Nothing other than the lines from the one containing "let '(hasStub, m) := procedure_locked tt" through the close of the entries below should be printed, each exactly.
===== DATASET ENTRIES =====
(** ** [FakeMetricsEmitter]

    Made by an older generator: it has no results and no record of invocations,
    and looks at its stub without the lock. *)

Record FakeMetricsEmitter := mkFakeMetricsEmitter { fme_emit : procedure (option MetricsReport) F }.
Definition new_FakeMetricsEmitter : FakeMetricsEmitter := mkFakeMetricsEmitter procedure_new.
Definition FakeMetricsEmitter_Emit (arg1 : option MetricsReport) (fake : FakeMetricsEmitter) :
    outcome (option F) * FakeMetricsEmitter :=
  let '(hasStub, m) := procedure_locked arg1 (fme_emit fake) in
  (procedure_unlocked hasStub m, mkFakeMetricsEmitter m).
Definition FakeMetricsEmitter_EmitCallCount (fake : FakeMetricsEmitter) :
    nat := procedure_CallCount (fme_emit fake).
Definition FakeMetricsEmitter_EmitArgsForCall (i : Z) (fake : FakeMetricsEmitter) :
    outcome (option MetricsReport) :=
  match (if i <? 0 then None else proc_argsForCall (fme_emit fake) !! Z.to_nat i) with
  | Some arg => Returned arg
  | None => Panicked "index out of range"
  end.

End fakes.

(** * The methods of a double do not disturb each other *)

Section fake_updater.
Context {tags : ModificationTags} {F chan : Type}.
#[local] Abbreviation FakeUpdater := (FakeUpdater F chan).

(** A use of a method without a result. *)
Inductive proc_use := CallProc | SetStub (stub : option F).
Inductive updater_use :=
  | UseDrain (u : use unit (option error) F)
  | UseHandleEvent (u : use TcpEvent (option error) F)
  | UsePruneStaleRoutes (u : proc_use)
  | UseSync (u : proc_use)
  | UseSyncing (u : use unit bool F).

Definition proc_step (m : procedure unit F) (u : proc_use) : procedure unit F :=
  match u with CallProc => (procedure_call tt m).2 | SetStub stub => procedure_Calls stub m end.
Definition updater_use_step (fake : FakeUpdater) (u : updater_use) : FakeUpdater :=
  match u with
  | UseDrain (Call _) => (FakeUpdater_Drain F chan fake).2
  | UseDrain (Calls stub) => FakeUpdater_DrainCalls F chan stub fake
  | UseDrain (Returns r) => FakeUpdater_DrainReturns F chan r fake
  | UseDrain (ReturnsOnCall i r) => FakeUpdater_DrainReturnsOnCall F chan i r fake
  | UseHandleEvent (Call e) => (FakeUpdater_HandleEvent F chan e fake).2
  | UseHandleEvent (Calls stub) => FakeUpdater_HandleEventCalls F chan stub fake
  | UseHandleEvent (Returns r) => FakeUpdater_HandleEventReturns F chan r fake
  | UseHandleEvent (ReturnsOnCall i r) => FakeUpdater_HandleEventReturnsOnCall F chan i r fake
  | UsePruneStaleRoutes CallProc => (FakeUpdater_PruneStaleRoutes F chan fake).2
  | UsePruneStaleRoutes (SetStub stub) => FakeUpdater_PruneStaleRoutesCalls F chan stub fake
  | UseSync CallProc => (FakeUpdater_Sync F chan fake).2
  | UseSync (SetStub stub) => FakeUpdater_SyncCalls F chan stub fake
  | UseSyncing (Call _) => (FakeUpdater_Syncing F chan fake).2
  | UseSyncing (Calls stub) => FakeUpdater_SyncingCalls F chan stub fake
  | UseSyncing (Returns r) => FakeUpdater_SyncingReturns F chan r fake
  | UseSyncing (ReturnsOnCall i r) => FakeUpdater_SyncingReturnsOnCall F chan i r fake
  end.

(** The uses of one method among all. *)
Definition drain_uses (us : list updater_use) : list (use unit (option error) F) :=
  omap (λ u, match u with UseDrain u => Some u | _ => None end) us.
Definition event_uses (us : list updater_use) : list (use TcpEvent (option error) F) :=
  omap (λ u, match u with UseHandleEvent u => Some u | _ => None end) us.
Definition prune_uses (us : list updater_use) : list (proc_use) :=
  omap (λ u, match u with UsePruneStaleRoutes u => Some u | _ => None end) us.
Definition sync_uses (us : list updater_use) : list (proc_use) :=
  omap (λ u, match u with UseSync u => Some u | _ => None end) us.
Definition syncing_uses (us : list updater_use) : list (use unit bool F) :=
  omap (λ u, match u with UseSyncing u => Some u | _ => None end) us.
Definition proc_calls (us : list proc_use) : list unit :=
  omap (λ u, match u with CallProc => Some tt | SetStub _ => None end) us.

(** C39. Whatever a test and the program do with a [FakeUpdater], in whatever
    order, each of its methods is as if it had been used alone, and
    [Invocations] lists under the name of each method the arguments of its
    calls, in order. *)
Theorem fake_updater_methods (r : range_order string (list (list (any chan)))) (us : list updater_use) :
  IsRange r →
  let fake := foldl updater_use_step (new_FakeUpdater F chan) us in
  fu_drain F chan fake = foldl use_step (spy_new None) (drain_uses us) ∧
  fu_handleEvent F chan fake = foldl use_step (spy_new None) (event_uses us) ∧
  fu_pruneStaleRoutes F chan fake = foldl proc_step procedure_new (prune_uses us) ∧
  fu_sync F chan fake = foldl proc_step procedure_new (sync_uses us) ∧
  fu_syncing F chan fake = foldl use_step (spy_new false) (syncing_uses us) ∧
  let listed name := default [] (FakeUpdater_Invocations F chan r fake !! name) in
  listed "Drain" = (λ _, []) <$> called (drain_uses us) ∧
  listed "HandleEvent" = (λ e, [AnyEvent chan e]) <$> called (event_uses us) ∧
  listed "PruneStaleRoutes" = (λ _, []) <$> proc_calls (prune_uses us) ∧
  listed "Sync" = (λ _, []) <$> proc_calls (sync_uses us) ∧
  listed "Syncing" = (λ _, []) <$> called (syncing_uses us).
Proof.
  intros Hr. cbv zeta. unfold FakeUpdater_Invocations. rewrite copy_invocations_eq by done.
  change (default [] (default ∅ ?inv !! ?name)) with (invoked inv name).
  induction us as [|u us IH] using rev_ind; [done|].
  unfold drain_uses, event_uses, prune_uses, sync_uses, syncing_uses in *. rewrite !omap_app, !foldl_app. cbn [foldl].
  destruct IH as (H1 & H2 & H3 & H4 & H5 & H6 & H7 & H8 & H9 & H10).
  set (fake := foldl updater_use_step (new_FakeUpdater F chan) us) in *.
  unfold called, proc_calls in *.
  destruct u as [u|u|u|u|u]; destruct u; try match goal with a : () |- _ => destruct a end;
    cbn [omap list_omap foldl updater_use_step use_step proc_step]; rewrite ?app_nil_r, ?omap_app, ?fmap_app;
    cbn [omap list_omap fmap list_fmap]; rewrite <-?H1, <-?H2, <-?H3, <-?H4, <-?H5, ?app_nil_r;
    repeat split; try done; cbn; rewrite ?invoked_record; repeat (rewrite decide_False by done); try rewrite decide_True by done;
    (done || by f_equal).
Qed.

End fake_updater.

(** * A double in the place of the configurer *)

(** The updater on a [FakeRouterConfigurer].  A stub is a func of the test: it
    acts on whatever the test keeps in [W], and its result is the call's. *)
Section updater_on_fake.
Context {tags : ModificationTags} {api : RoutingAPI} (F chan W : Type) (time_Now : nat → Z).
Context (run_stub : F → RoutingTable → bool → W → option error * W).

#[local] Instance fake_configurer : RouterConfigurer := {|
  conf_state := FakeRouterConfigurer F chan * W;
  router_Configure := λ t draining st,
    let '(ans, fake) := FakeRouterConfigurer_Configure F chan t draining st.1 in
    match ans with
    | RunsStub stub => let '(err, w) := run_stub stub t draining st.2 in (err, (fake, w))
    | Gives err => (err, (fake, st.2))
    end
|}.

Definition fake_of (s : UState) : FakeRouterConfigurer F chan := fst (u_conf s).

Lemma fake_after_call t draining st :
  fst (router_Configure t draining st).2 = (FakeRouterConfigurer_Configure F chan t draining st.1).2.
Proof.
  destruct st as [fake w]. cbn [router_Configure fake_configurer fst snd].
  destruct (FakeRouterConfigurer_Configure F chan t draining fake) as [[stub|err] fake']; simpl; [|done].
  by destruct (run_stub stub t draining w).
Qed.

(** What the double has recorded is what the updater called. *)
Definition recorded (s : UState) : Prop :=
  FakeRouterConfigurer_ConfigureCallCount F chan (fake_of s) = length (u_configured s) ∧
  (argsForCall (frc_configure F chan (fake_of s))).*2 = reverse (u_configured s).*2 ∧
  length (invoked (frc_invocations F chan (fake_of s)) "Configure") = length (u_configured s).

Lemma recorded_invariant : conf_invariant recorded.
Proof.
  split.
  - unfold recorded, fake_of. intros s s' -> -> _. done.
  - intros t draining s (H1 & H2 & H3). rewrite call_configurer_with_state. unfold recorded, fake_of. cbn [u_conf u_configured].
    rewrite fake_after_call. unfold fake_of, FakeRouterConfigurer_ConfigureCallCount, spy_CallCount in *.
    unfold FakeRouterConfigurer_Configure, spy_call, FakeRouterConfigurer_recordInvocation, frc_put_configure.
    cbn [frc_configure frc_invocations argsForCall fst snd]. rewrite length_app, H1, fmap_app, H2, invoked_record.
    rewrite decide_True by done. rewrite length_app, H3. simpl. rewrite reverse_cons. repeat split; (done || lia).
Qed.

(** A double sees every call: whatever the goroutines of the updater do,
    the number of calls a [FakeRouterConfigurer] reports, the draining flags
    it recorded, in order, and the invocations it lists are those of the
    updater's calls. *)
Theorem fake_sees_every_call (routingTable : RoutingTable) (defaultTTL : Z) (a : api_state)
    (us : list (use (RoutingTable * bool) (option error) F)) (w : W) (ls : list label) (st : state) :
  called us = [] →
  let fake := mkFakeRouterConfigurer F chan (foldl use_step (spy_new None) us) None in
  run time_Now (mkState (NewUpdater routingTable defaultTTL a (fake, w)) [] []) ls = Some st →
  let s := shared st in
  FakeRouterConfigurer_ConfigureCallCount F chan (fake_of s) = length (u_configured s) ∧
  (argsForCall (frc_configure F chan (fake_of s))).*2 = reverse (u_configured s).*2 ∧
  length (invoked (frc_invocations F chan (fake_of s)) "Configure") = length (u_configured s).
Proof.
  intros Hus fake Hr. cbv zeta.
  eapply (run_conf time_Now recorded recorded_invariant); [|exact Hr|].
  - intros s Hs. exact Hs.
  - unfold recorded, fake_of, FakeRouterConfigurer_ConfigureCallCount, spy_CallCount. simpl.
    destruct (spy_uses (R := option error) (F := F) None us) as (-> & _). by rewrite Hus.
Qed.

End updater_on_fake.

(** * Concrete runs *)
Module Sample.
Import RoutingTable.Sample Updater.Sample.

(** The first call fails, the second one runs a stub, which counts. *)
Definition told_uses : list (use (RoutingTable * bool) (option error) unit) := [ReturnsOnCall 0 (Some "no")].
Definition count_stub (_ : unit) (_ : RoutingTable) (_ : bool) (w : nat) : option error * nat := (None, S w).
Definition fake_start : FakeRouterConfigurer unit unit :=
  mkFakeRouterConfigurer unit unit (foldl use_step (spy_new None) told_uses) None.
Definition fake_labels : list label :=
  [DoEvent (mkTcpEvent mapping1 "Upsert"); SpawnDrain; StepDrain 0; StepDrain 0; StepDrain 0; StepDrain 0; StepDrain 0].
#[local] Existing Instance fake_configurer.
#[local] Abbreviation sample_fake_rc := (fake_configurer unit unit nat count_stub).
Definition fake_begin : @state _ sample_api sample_fake_rc :=
  mkState (@NewUpdater _ sample_api sample_fake_rc NewRoutingTable 120 ([], []) (fake_start, 0%nat)) [] [].
Definition fake_end : @state _ sample_api sample_fake_rc := default fake_begin (run sample_now fake_begin fake_labels).
Lemma fake_run : run sample_now fake_begin fake_labels = Some fake_end.
Proof.
  assert ((λ st : @state _ sample_api sample_fake_rc, drains st) <$> run sample_now fake_begin fake_labels = Some [DrainSleeping None])
    as Hs by (vm_compute; reflexivity).
  unfold fake_end. destruct (run sample_now fake_begin fake_labels); [reflexivity|discriminate Hs].
Qed.
Lemma fake_sees_every_call_witness :
  (argsForCall (frc_configure unit unit (fake_of unit unit nat count_stub (shared fake_end)))).*2 = [false; true].
Proof.
  destruct (@fake_sees_every_call _ sample_api unit unit nat sample_now count_stub NewRoutingTable 120 ([], []) told_uses 0%nat
    fake_labels fake_end eq_refl fake_run) as (_ & H & _).
  etrans; [exact H|]. vm_compute. reflexivity.
Defined.

(** Calls and instructions of two methods mixed. *)
Definition mixed_uses : list (@updater_use _ unit) :=
  [UseDrain (Calls (Some tt)); UseHandleEvent (Call (mkTcpEvent mapping1 "Upsert")); UseDrain (Call tt);
   UseSync CallProc; UseHandleEvent (Returns (Some "no")); UseHandleEvent (Call (mkTcpEvent mapping2 "Delete"))].
Lemma fake_updater_methods_witness :
  FakeUpdater_Invocations unit unit map_to_list (foldl updater_use_step (new_FakeUpdater unit unit) mixed_uses)
    !! "HandleEvent" =
  Some [[AnyEvent unit (mkTcpEvent mapping1 "Upsert")]; [AnyEvent unit (mkTcpEvent mapping2 "Delete")]].
Proof.
  destruct (fake_updater_methods (chan := unit) map_to_list mixed_uses _) as (_ & _ & _ & _ & _ & _ & H & _).
  cbv zeta in H. destruct (FakeUpdater_Invocations _ _ _ _ !! _) as [l|]; simpl in H; [by rewrite H|discriminate H].
Defined.

(** A stub that is taken away while a call of [Sync] is on its way. *)
Example sync_stub_taken_away :
  let fake := FakeUpdater_SyncCalls unit unit (Some tt) (new_FakeUpdater unit unit) in
  let '(hasStub, m) := procedure_locked tt (fu_sync unit unit fake) in
  procedure_unlocked hasStub (procedure_Calls None m) = Panicked "invalid memory address or nil pointer dereference".
Proof. reflexivity. Qed.

End Sample.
=====
■ ANSWER AREA:
  let '(hasStub, m) := procedure_locked tt (fu_sync unit unit fake) in
  procedure_unlocked hasStub (procedure_Calls None m) = Panicked "invalid memory address or nil pointer dereference".
Proof. reflexivity. Qed.

End Sample.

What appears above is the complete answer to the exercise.